The required output is every entry, printed exactly as written.

● ● ●

(** * Response cache, error classification and retry policy

    A shallow embedding of [python/ollama_cache.py] and
    [python/ollama_errors.py], followed by the properties their
    specification states about them.

    Conventions of the embedding.
    - A Python [str] is a [string] whose characters are code points
      U+0000..U+00FF, one character per code point; [len] is the number
      of code points.  Fixed message texts of the source that contain
      characters above U+00FF are carried as the bytes of the source
      literal; nothing below inspects them.
    - A Python [int] is a [Z]; the [float] delay of the retry loop is a
      rational [Q] (a product by a power of two is exact on both sides).
    - A naive [datetime] is the number of microseconds since an
      arbitrary origin, a [timedelta] a number of microseconds.
    - Exceptions are values; a computation that may raise returns a
      [result]. *)

From Stdlib Require Import ZArith QArith Lia Ascii String DecimalString.
From stdpp Require Import gmap strings list.

Local Open Scope string_scope.
Local Open Scope Z_scope.

(** ** Python strings *)

Module Py.

Definition ord (c : ascii) : Z := Z.of_N (N_of_ascii c).
Definition chr (n : Z) : ascii := ascii_of_N (Z.to_N n).

Definition len (s : string) : Z := Z.of_nat (String.length s).

(** [str.isspace] on one character: TAB..CR, FS..US, SPACE, NEL, NBSP. *)
Definition isspace (c : ascii) : bool :=
  let n := ord c in
  ((9 <=? n) && (n <=? 13)) || ((28 <=? n) && (n <=? 32))
  || (n =? 133) || (n =? 160).

Fixpoint lstrip (s : string) : string :=
  match s with
  | EmptyString => EmptyString
  | String c t => if isspace c then lstrip t else s
  end.

Fixpoint rstrip (s : string) : string :=
  match s with
  | EmptyString => EmptyString
  | String c t =>
      match rstrip t with
      | EmptyString => if isspace c then EmptyString else String c EmptyString
      | t' => String c t'
      end
  end.

(** [s.strip()] *)
Definition strip (s : string) : string := rstrip (lstrip s).

(** [str.lower] on one character: A..Z and the capital letters
    U+00C0..U+00DE (the multiplication sign U+00D7 apart). *)
Definition lower_char (c : ascii) : ascii :=
  let n := ord c in
  if ((65 <=? n) && (n <=? 90))
     || ((192 <=? n) && (n <=? 222) && negb (n =? 215))
  then chr (n + 32) else c.

Fixpoint lower (s : string) : string :=
  match s with
  | EmptyString => EmptyString
  | String c t => String (lower_char c) (lower t)
  end.

(** [str.upper] for the letters a..z; the source applies it to the
    values of [ErrorType] only. *)
Definition upper_char (c : ascii) : ascii :=
  let n := ord c in
  if (97 <=? n) && (n <=? 122) then chr (n - 32) else c.

Fixpoint upper (s : string) : string :=
  match s with
  | EmptyString => EmptyString
  | String c t => String (upper_char c) (upper t)
  end.

(** [s.startswith(p)] *)
Fixpoint startswith (p s : string) : bool :=
  match p, s with
  | EmptyString, _ => true
  | String a p', String b s' => if Ascii.eqb a b then startswith p' s' else false
  | String _ _, EmptyString => false
  end.

(** [needle in hay] *)
Fixpoint contains (needle hay : string) : bool :=
  if startswith needle hay then true
  else match hay with
       | EmptyString => false
       | String _ t => contains needle t
       end.

(** Truth value of a [str]: non-empty. *)
Definition truthy (s : string) : bool :=
  match s with EmptyString => false | String _ _ => true end.

(** Every character is white space (the empty string included). *)
Fixpoint whitespace_only (s : string) : bool :=
  match s with
  | EmptyString => true
  | String c t => isspace c && whitespace_only t
  end.

(** [c * n] for a one-character string [c]. *)
Definition replicate_char (n : nat) (c : ascii) : string :=
  Nat.iter n (String c) EmptyString.

(** [s.encode('utf-8')], as a list of bytes. *)
Fixpoint encode_utf8 (s : string) : list Z :=
  match s with
  | EmptyString => []
  | String c t =>
      let n := ord c in
      if n <? 128 then n :: encode_utf8 t
      else Z.lor 192 (Z.shiftr n 6) :: Z.lor 128 (Z.land n 63) :: encode_utf8 t
  end.

(** [range(n)] *)
Definition range (n : Z) : list Z := map Z.of_nat (seq 0 (Z.to_nat n)).

(** [s.endswith(suffix)] *)
Fixpoint endswith (suffix s : string) : bool :=
  if String.eqb s suffix then true
  else match s with
       | EmptyString => false
       | String _ t => endswith suffix t
       end.

(** [str(n)] for an [int] *)
Definition str_int (n : Z) : string := NilZero.string_of_int (Z.to_int n).

End Py.

(** ** [hashlib.md5] (RFC 1321), on lists of bytes *)

Module MD5.

Definition mask32 : Z := 4294967295.
Definition add32 (x y : Z) : Z := Z.land (x + y) mask32.
Definition not32 (x : Z) : Z := Z.lxor x mask32.
Definition rotl32 (x n : Z) : Z :=
  Z.lor (Z.land (Z.shiftl x n) mask32) (Z.shiftr x (32 - n)).

Definition shifts : list Z :=
  [7; 12; 17; 22; 7; 12; 17; 22; 7; 12; 17; 22; 7; 12; 17; 22;
   5; 9; 14; 20; 5; 9; 14; 20; 5; 9; 14; 20; 5; 9; 14; 20;
   4; 11; 16; 23; 4; 11; 16; 23; 4; 11; 16; 23; 4; 11; 16; 23;
   6; 10; 15; 21; 6; 10; 15; 21; 6; 10; 15; 21; 6; 10; 15; 21].

(** [floor (2^32 * |sin (i + 1)|)] for [i = 0..63]. *)
Definition sines : list Z :=
  [3614090360; 3905402710; 606105819; 3250441966; 4118548399; 1200080426;
   2821735955; 4249261313; 1770035416; 2336552879; 4294925233; 2304563134;
   1804603682; 4254626195; 2792965006; 1236535329; 4129170786; 3225465664;
   643717713; 3921069994; 3593408605; 38016083; 3634488961; 3889429448;
   568446438; 3275163606; 4107603335; 1163531501; 2850285829; 4243563512;
   1735328473; 2368359562; 4294588738; 2272392833; 1839030562; 4259657740;
   2763975236; 1272893353; 4139469664; 3200236656; 681279174; 3936430074;
   3572445317; 76029189; 3654602809; 3873151461; 530742520; 3299628645;
   4096336452; 1126891415; 2878612391; 4237533241; 1700485571; 2399980690;
   4293915773; 2240044497; 1873313359; 4264355552; 2734768916; 1309151649;
   4149444226; 3174756917; 718787259; 3951481745].

(** Padding: a one bit, zeros up to 56 modulo 64, then the bit length
    on eight bytes, least significant first. *)
Definition le_bytes (count : nat) (x : Z) : list Z :=
  map (fun i => Z.land (Z.shiftr x (8 * Z.of_nat i)) 255) (seq 0 count).

Definition pad (msg : list Z) : list Z :=
  let n := Z.of_nat (length msg) in
  let zeros := Z.to_nat ((55 - n) mod 64) in
  msg ++ [128] ++ repeat 0 zeros ++ le_bytes 8 (Z.land (8 * n) (2 ^ 64 - 1)).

● ● ●

▶ _RESPONSE TO THIS EXERCISE_
(** * Response cache, error classification and retry policy

    A shallow embedding of [python/ollama_cache.py] and
    [python/ollama_errors.py], followed by the properties their
    specification states about them.

    Conventions of the embedding.
    - A Python [str] is a [string] whose characters are code points
      U+0000..U+00FF, one character per code point; [len] is the number
      of code points.  Fixed message texts of the source that contain
      characters above U+00FF are carried as the bytes of the source
      literal; nothing below inspects them.
    - A Python [int] is a [Z]; the [float] delay of the retry loop is a
      rational [Q] (a product by a power of two is exact on both sides).
    - A naive [datetime] is the number of microseconds since an
      arbitrary origin, a [timedelta] a number of microseconds.
    - Exceptions are values; a computation that may raise returns a
      [result]. *)

From Stdlib Require Import ZArith QArith Lia Ascii String DecimalString.
From stdpp Require Import gmap strings list.

Local Open Scope string_scope.
Local Open Scope Z_scope.

(** ** Python strings *)

Module Py.

Definition ord (c : ascii) : Z := Z.of_N (N_of_ascii c).
Definition chr (n : Z) : ascii := ascii_of_N (Z.to_N n).

Definition len (s : string) : Z := Z.of_nat (String.length s).

(** [str.isspace] on one character: TAB..CR, FS..US, SPACE, NEL, NBSP. *)
Definition isspace (c : ascii) : bool :=
  let n := ord c in
  ((9 <=? n) && (n <=? 13)) || ((28 <=? n) && (n <=? 32))
  || (n =? 133) || (n =? 160).

Fixpoint lstrip (s : string) : string :=
  match s with
  | EmptyString => EmptyString
  | String c t => if isspace c then lstrip t else s
  end.

Fixpoint rstrip (s : string) : string :=
  match s with
  | EmptyString => EmptyString
  | String c t =>
      match rstrip t with
      | EmptyString => if isspace c then EmptyString else String c EmptyString
      | t' => String c t'
      end
  end.

(** [s.strip()] *)
Definition strip (s : string) : string := rstrip (lstrip s).

(** [str.lower] on one character: A..Z and the capital letters
    U+00C0..U+00DE (the multiplication sign U+00D7 apart). *)
Definition lower_char (c : ascii) : ascii :=
  let n := ord c in
  if ((65 <=? n) && (n <=? 90))
     || ((192 <=? n) && (n <=? 222) && negb (n =? 215))
  then chr (n + 32) else c.

Fixpoint lower (s : string) : string :=
  match s with
  | EmptyString => EmptyString
  | String c t => String (lower_char c) (lower t)
  end.

(** [str.upper] for the letters a..z; the source applies it to the
    values of [ErrorType] only. *)
Definition upper_char (c : ascii) : ascii :=
  let n := ord c in
  if (97 <=? n) && (n <=? 122) then chr (n - 32) else c.

Fixpoint upper (s : string) : string :=
  match s with
  | EmptyString => EmptyString
  | String c t => String (upper_char c) (upper t)
  end.

(** [s.startswith(p)] *)
Fixpoint startswith (p s : string) : bool :=
  match p, s with
  | EmptyString, _ => true
  | String a p', String b s' => if Ascii.eqb a b then startswith p' s' else false
  | String _ _, EmptyString => false
  end.

(** [needle in hay] *)
Fixpoint contains (needle hay : string) : bool :=
  if startswith needle hay then true
  else match hay with
       | EmptyString => false
       | String _ t => contains needle t
       end.

(** Truth value of a [str]: non-empty. *)
Definition truthy (s : string) : bool :=
  match s with EmptyString => false | String _ _ => true end.

(** Every character is white space (the empty string included). *)
Fixpoint whitespace_only (s : string) : bool :=
  match s with
  | EmptyString => true
  | String c t => isspace c && whitespace_only t
  end.

(** [c * n] for a one-character string [c]. *)
Definition replicate_char (n : nat) (c : ascii) : string :=
  Nat.iter n (String c) EmptyString.

(** [s.encode('utf-8')], as a list of bytes. *)
Fixpoint encode_utf8 (s : string) : list Z :=
  match s with
  | EmptyString => []
  | String c t =>
      let n := ord c in
      if n <? 128 then n :: encode_utf8 t
      else Z.lor 192 (Z.shiftr n 6) :: Z.lor 128 (Z.land n 63) :: encode_utf8 t
  end.

(** [range(n)] *)
Definition range (n : Z) : list Z := map Z.of_nat (seq 0 (Z.to_nat n)).

(** [s.endswith(suffix)] *)
Fixpoint endswith (suffix s : string) : bool :=
  if String.eqb s suffix then true
  else match s with
       | EmptyString => false
       | String _ t => endswith suffix t
       end.

(** [str(n)] for an [int] *)
Definition str_int (n : Z) : string := NilZero.string_of_int (Z.to_int n).

End Py.

(** ** [hashlib.md5] (RFC 1321), on lists of bytes *)

Module MD5.

Definition mask32 : Z := 4294967295.
Definition add32 (x y : Z) : Z := Z.land (x + y) mask32.
Definition not32 (x : Z) : Z := Z.lxor x mask32.
Definition rotl32 (x n : Z) : Z :=
  Z.lor (Z.land (Z.shiftl x n) mask32) (Z.shiftr x (32 - n)).

Definition shifts : list Z :=
  [7; 12; 17; 22; 7; 12; 17; 22; 7; 12; 17; 22; 7; 12; 17; 22;
   5; 9; 14; 20; 5; 9; 14; 20; 5; 9; 14; 20; 5; 9; 14; 20;
   4; 11; 16; 23; 4; 11; 16; 23; 4; 11; 16; 23; 4; 11; 16; 23;
   6; 10; 15; 21; 6; 10; 15; 21; 6; 10; 15; 21; 6; 10; 15; 21].

(** [floor (2^32 * |sin (i + 1)|)] for [i = 0..63]. *)
Definition sines : list Z :=
  [3614090360; 3905402710; 606105819; 3250441966; 4118548399; 1200080426;
   2821735955; 4249261313; 1770035416; 2336552879; 4294925233; 2304563134;
   1804603682; 4254626195; 2792965006; 1236535329; 4129170786; 3225465664;
   643717713; 3921069994; 3593408605; 38016083; 3634488961; 3889429448;
   568446438; 3275163606; 4107603335; 1163531501; 2850285829; 4243563512;
   1735328473; 2368359562; 4294588738; 2272392833; 1839030562; 4259657740;
   2763975236; 1272893353; 4139469664; 3200236656; 681279174; 3936430074;
   3572445317; 76029189; 3654602809; 3873151461; 530742520; 3299628645;
   4096336452; 1126891415; 2878612391; 4237533241; 1700485571; 2399980690;
   4293915773; 2240044497; 1873313359; 4264355552; 2734768916; 1309151649;
   4149444226; 3174756917; 718787259; 3951481745].

(** Padding: a one bit, zeros up to 56 modulo 64, then the bit length
    on eight bytes, least significant first. *)
Definition le_bytes (count : nat) (x : Z) : list Z :=
  map (fun i => Z.land (Z.shiftr x (8 * Z.of_nat i)) 255) (seq 0 count).

Definition pad (msg : list Z) : list Z :=
  let n := Z.of_nat (length msg) in
  let zeros := Z.to_nat ((55 - n) mod 64) in
  msg ++ [128] ++ repeat 0 zeros ++ le_bytes 8 (Z.land (8 * n) (2 ^ 64 - 1)).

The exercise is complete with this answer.